◆ **Records contained in a dataset**:
Definition cgaputc (c : Z) : M screen unit :=
  let! pos := cga_get_cursor_pos in
  let! pos :=
    (if c =? 10 then ret (pos + (80 - Z.rem pos 80))
     else if c =? BACKSPACE then ret (if pos >? 0 then pos - 1 else pos)
     else crt_set pos (Z.lor (Z.land c 0xff) 0x0700) ;;; ret (pos + 1)) in
  (if (pos <? 0) || (pos >? 25 * 80) then panic "pos under/overflow" else ret tt) ;;;
  let! pos :=
    (if Z.quot pos 80 >=? 24
     then crt_scroll ;;; let pos' := pos - 80 in crt_blank pos' ;;; ret pos'
     else ret pos) in
  cga_set_cursor_pos pos ;;;
  when (c =? BACKSPACE) (crt_set pos (Z.lor 32 0x0700)).

(** uartputc() polls the line status register at most 128 times, then writes. *)
Definition uartputc (c : Z) : M screen unit :=
  let! u := gets uart in
  if negb u then ret tt
  else modify (fun s => set_uart_out (uart_out s ++ [u8 c]) s).

Definition consputc (c : Z) : M screen unit :=
  let! p := gets panicked in
  if p then blocked else
  (if c =? BACKSPACE
   then uartputc 8 ;;; uartputc 32 ;;; uartputc 8
   else uartputc c) ;;;
  cgaputc c.

(** ** printint and cprintf *)

Definition digits : list Z := codes "0123456789abcdef".

(** The do-while loop that fills buf with the digits of x, least significant
    first; 32 rounds are enough for every base of at least 2. *)
Fixpoint printint_digits (fuel : nat) (x base : Z) : list Z :=
  match fuel with
  | O => []
  | S fuel' =>
      aget 0 digits (x mod base) ::
      (if x / base =? 0 then [] else printint_digits fuel' (x / base) base)
  end.

Definition printint_buf (xx base : Z) (sign : bool) : list Z :=
  let neg := sign && (xx <? 0) in
  let x := if neg then u32 (- xx) else u32 xx in
  printint_digits 32 x base ++ (if neg then [45] else []).

Fixpoint put_all (l : list Z) : M screen unit :=
  match l with
  | [] => ret tt
  | c :: l' => consputc c ;;; put_all l'
  end.

(** xx is the int argument; buf holds 16 characters. *)
Definition printint (xx base : Z) (sign : bool) : M screen unit :=
  let buf := printint_buf xx base sign in
  require (Z.of_nat (length buf) <=? 16) "printint: buf" ;;;
  put_all (rev buf).

(** cprintf's loop: [args i] is the i-th 32-bit word after fmt on the stack,
    [strs a] the characters of the string at address a. *)
Section Cprintf.
Variable strs : Z -> list Z.
Variable args : nat -> Z.

Fixpoint cprintf_loop (fmt : list Z) (argp : nat) : M screen unit :=
  match fmt with
  | [] => ret tt
  | c :: rest =>
      if negb (Z.land c 0xff =? 37) then consputc (Z.land c 0xff) ;;; cprintf_loop rest argp
      else
        match rest with
        | [] => ret tt
        | c2 :: rest' =>
            let c2 := Z.land c2 0xff in
            if c2 =? 100 then printint (i32 (args argp)) 10 true ;;; cprintf_loop rest' (S argp)
            else if (c2 =? 120) || (c2 =? 112)
            then printint (i32 (args argp)) 16 false ;;; cprintf_loop rest' (S argp)
            else if c2 =? 115
            then put_all (if args argp =? 0 then codes "(null)" else strs (args argp)) ;;;
                 cprintf_loop rest' (S argp)
            else if c2 =? 37 then consputc 37 ;;; cprintf_loop rest' argp
            else consputc 37 ;;; consputc c2 ;;; cprintf_loop rest' argp
        end
  end.

Definition cprintf (fmt : list Z) : M screen unit :=
  let! lk := gets locking in
  when lk acquire_cons ;;;
  cprintf_loop fmt 0 ;;;
  when lk release_cons.
End Cprintf.

(** panic(s): print the message and the call stack, then spin for ever.  The
    message is printed as a format, whose arguments are whatever words [stk]
    lie on the stack. *)
Definition panic_print (strs : Z -> list Z) (stk pcs : nat -> Z) (lapicid : Z) (s : list Z)
  : M screen unit :=
  modify (set_locking false) ;;;
  cprintf strs (fun _ => lapicid) (codes "lapicid %d: panic: ") ;;;
  cprintf strs stk s ;;;
  cprintf strs stk [10] ;;;
  for_up 0 10 (fun i => cprintf strs (fun _ => pcs (Z.to_nat i)) (codes " %p")) ;;;
  modify (set_panicked true) ;;;
  blocked.

(** * Properties *)

Definition reg (s : screen) (i : Z) : Z := default 0 (crtc_reg s !! i).

(** The position held in the cursor registers. *)
Definition cursor (s : screen) : Z := Z.lor (Z.shiftl (reg s 14) 8) (reg s 15).

Definition set_cursor (pos : Z) (s : screen) : screen :=
  set_index 15 (set_reg (<[15 := u8 pos]> (<[14 := u8 (Z.shiftr pos 8)]> (crtc_reg s))) s).

(** Nothing but the text memory, the cursor and the serial output differs. *)
Definition same_ctl (s s' : screen) : Prop :=
  uart s' = uart s /\ panicked s' = panicked s /\ cons_lock s' = cons_lock s /\ locking s' = locking s.

Lemma same_ctl_refl s : same_ctl s s.
Proof. repeat split. Qed.

Lemma same_ctl_trans s1 s2 s3 : same_ctl s1 s2 -> same_ctl s2 s3 -> same_ctl s1 s3.
Proof. unfold same_ctl. intros (?&?&?&?) (?&?&?&?). repeat split; congruence. Qed.

Create HintDb screen.
#[export] Hint Resolve same_ctl_refl : screen.

Lemma wp_get_cursor s Q : Q (cursor s) (set_index 15 s) -> wp cga_get_cursor_pos s Q.
Proof. exact id. Qed.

◆ **WORK TASK**: Look above for the line with "message is printed"; retype exactly that line, every line after it up to the line with "(** The position", and that line too, nothing else.

◆ **WRITTEN SOLUTION**:
    message is printed as a format, whose arguments are whatever words [stk]
    lie on the stack. *)
Definition panic_print (strs : Z -> list Z) (stk pcs : nat -> Z) (lapicid : Z) (s : list Z)
  : M screen unit :=
  modify (set_locking false) ;;;
  cprintf strs (fun _ => lapicid) (codes "lapicid %d: panic: ") ;;;
  cprintf strs stk s ;;;
  cprintf strs stk [10] ;;;
  for_up 0 10 (fun i => cprintf strs (fun _ => pcs (Z.to_nat i)) (codes " %p")) ;;;
  modify (set_panicked true) ;;;
  blocked.

(** * Properties *)

Definition reg (s : screen) (i : Z) : Z := default 0 (crtc_reg s !! i).

(** The position held in the cursor registers. *)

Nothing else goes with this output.